Türkiye toplumu bu sosyalliğin konforlu bir mesafeden, sadece söylemsel olarak mevcut olduğu bir toplum.
Belki anımsarsanız, 3 Mayıs 2014 Soma faciasının ardından henüz bir hafta geçmemişken, halaylı düğünler, eller havaya eğlenceler yeniden baş göstermişti. Sosyal medya hesaplarında yüzü kömür karası işçilerin fotoğrafları paylaşılıp altına ''içim parçalandı, çok kötü oldum, yutkunamadım'' yazıldıktan sonra halı sahaya maç yapmaya ya da bir restorana gidilmişti.
"Bunda ne var ölenle ölünmüyor" diyenleriniz olacaktır. Ben zaten işin halı saha ya da restoran kısmında değilim. Ben bu kadar ruhsuz, iki yüzlü olunmasına, bir "Janus toplumu" olunmasına taktım kafayı. Oturup evde ağlayıp yas tutmayacaksanız neden bu mesajlar paylaşırsınız, cephenin en önünde savaşıyormuşçasına, 'yakalım yıkalım edebiyatı' yaparsınız?
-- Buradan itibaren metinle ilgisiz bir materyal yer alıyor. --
(* ===== verification/PromptWire.v ===== *)
(** * Prompt messages in the chat and Anthropic formats

    Views up to equivalence of the JSON values in them, and what the two
    conversions that clone parts and calls make of a message's view. *)

From S2P Require Import Prelude RuntimeJson JsonBuild JsonMem Prompt PromptFacts.

#[local] Open Scope string_scope.
#[local] Open Scope list_scope.
#[local] Open Scope Z_scope.

(** ** Views up to equivalence of the JSON values in them *)

Section equivalence.
Context {J : Type} `{JsonLaws J}.
Abbreviation as_string := turbo_runtime_json_value_as_string.

Inductive part_equiv : part_view (J := J) -> part_view (J := J) -> Prop :=
| pe_text s : part_equiv (PText s) (PText s)
| pe_tool_use id name j j' : json_equiv j j' -> part_equiv (PToolUse id name j) (PToolUse id name j')
| pe_tool_result id content : part_equiv (PToolResult id content) (PToolResult id content).

Inductive arguments_equiv : arguments_view (J := J) -> arguments_view (J := J) -> Prop :=
| ae_text s : arguments_equiv (AText s) (AText s)
| ae_object j j' : json_equiv j j' -> arguments_equiv (AObject j) (AObject j').

Definition call_equiv (c c' : call_view (J := J)) : Prop :=
  c_id c = c_id c' /\ c_type c = c_type c' /\ c_name c = c_name c' /\
  arguments_equiv (c_arguments c) (c_arguments c').

Inductive content_equiv : content_view (J := J) -> content_view (J := J) -> Prop :=
| ce_text s : content_equiv (CText s) (CText s)
| ce_null : content_equiv CNull CNull
| ce_parts l l' : Forall2 part_equiv l l' -> content_equiv (CParts l) (CParts l').

Definition message_equiv (m m' : message_view (J := J)) : Prop :=
  m_role m = m_role m' /\ content_equiv (m_content m) (m_content m') /\
  m_tool_call_id m = m_tool_call_id m' /\
  option_Forall2 (Forall2 call_equiv) (m_tool_calls m) (m_tool_calls m').

Lemma as_string_equiv a b : option_Forall2 json_equiv a b -> as_string a = as_string b.
Proof.
  destruct 1 as [a b E|]; [|done]. cbn. rewrite (json_type_proper a b E), (json_c_text_proper a b E). done.
Qed.

Lemma typed_equiv t a b : option_Forall2 json_equiv a b ->
  option_Forall2 json_equiv (typed t a) (typed t b).
Proof.
  destruct 1 as [a b E|]; [|constructor]. rewrite !typed_some, (json_type_proper a b E).
  by case_decide; constructor.
Qed.

(** Two objects with equivalent members. *)
Definition same_members (p p' : J) : Prop :=
  json_type p = json_type p' /\
  forall k, option_Forall2 json_equiv (json_object_get p k) (json_object_get p' k).

Lemma equiv_same_members p p' : json_equiv p p' -> same_members p p'.
Proof. intros E. split; [by apply json_type_proper|]. intros k. by apply json_get_proper. Qed.

Lemma view_part_same p p' : same_members p p' ->
  option_Forall2 part_equiv (view_part p) (view_part p').
Proof.
  intros [Ht Hm]. unfold view_part. rewrite !typed_some, <- Ht. case_decide; [|constructor].
  cbn [mbind option_bind].
  rewrite !(as_string_equiv _ _ (Hm _)). pose proof (typed_equiv JSON_OBJECT _ _ (Hm "input")) as Hi.
  destruct (as_string (json_object_get p' "type")) as [type|]; [|constructor]. cbn [mbind option_bind].
  repeat case_decide.
  - destruct (as_string (json_object_get p' "text")); repeat constructor.
  - destruct (as_string (json_object_get p' "id")); [|constructor].
    destruct (as_string (json_object_get p' "name")); [|constructor]. cbn.
    destruct Hi; repeat constructor. done.
  - destruct (as_string (json_object_get p' "tool_use_id")); [|constructor].
    destruct (as_string (json_object_get p' "content")); repeat constructor.
  - constructor.
Qed.

Lemma view_arguments_equiv a b : option_Forall2 json_equiv a b ->
  option_Forall2 arguments_equiv (view_arguments a) (view_arguments b).
Proof.
  destruct 1 as [a b E|]; [|constructor]. cbn. rewrite (json_type_proper a b E), (json_c_text_proper a b E).
  destruct (json_type b); repeat constructor. done.
Qed.

Lemma view_call_equiv c c' : json_equiv c c' ->
  option_Forall2 call_equiv (view_call c) (view_call c').
Proof.
  intros E. destruct (equiv_same_members c c' E) as [Ht Hm]. unfold view_call.
  rewrite !typed_some, <- Ht. case_decide; [|constructor]. cbn [mbind option_bind].
  rewrite !(as_string_equiv _ _ (Hm _)). pose proof (typed_equiv JSON_OBJECT _ _ (Hm "function")) as Hf.
  destruct (as_string (json_object_get c' "id")); [|constructor].
  destruct (as_string (json_object_get c' "type")); [|constructor]. cbn [mbind option_bind].
  destruct Hf as [f f' Ef|]; [|constructor]. cbn [mbind option_bind].
  destruct (equiv_same_members f f' Ef) as [_ Hfm].
  rewrite (as_string_equiv _ _ (Hfm "name")).
  pose proof (view_arguments_equiv _ _ (Hfm "arguments")) as Ha.
  destruct (as_string (json_object_get f' "name")); [|constructor]. cbn [mbind option_bind].
  by destruct Ha; repeat constructor.
Qed.

(** The view of a member, whatever else the value holds. *)
Lemma created_text s : c_text s -> as_string (Some (json_create_string (J := J) s)) = Some s.
Proof.
  intros Hs. cbn. rewrite bool_decide_eq_true_2 by apply json_type_string.
  by rewrite json_c_text_create, Hs.
Qed.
"Vuralım, yıkalımcı, taş üstünde taş koymayalımcı" tayfa, ülkedeki aymazlığın, ikiyüzlülüğün, vicdanı güvenli bir mesafeden rahatlatma yanılsamasının, konformizmin, sahteliğin, yapaylığın, toplumdaki masumiyet yitiminin yazıya, söze dökülmüş en güzel tasviridir.
Ateş düştüğü yeri yakar doğru, ancak sıcaklığının bile hissedilmediği bir toplumda yaşıyoruz.
Demokratik insanlar demokratik değerleri yaşarlar ve yaşatırlar. Demokratik bilinci değerlere inanmış insanlar inşa eder. İnsanlarda derinliği ve karşılığı olmayan hiçbir değer kalıcı değildir.
Sosyal merhaleleri ışık hızıyla atlayanlar Türkiye'de sosyalist bilinç kazanmış bir proletarya sınıfına ihtiyaç olduğunu iddia ediyorlar. Hayır, bence Türkiye'de otorite karşısında sesini yükseltecek, sesini yükseltmese bile en azından onu onaylamayacak bir sosyal sınıfa ihtiyaç var. Kısacası Türkiye'de her şeyden önce Batılı anlamda bir burjuva sınıfına ihtiyaç var.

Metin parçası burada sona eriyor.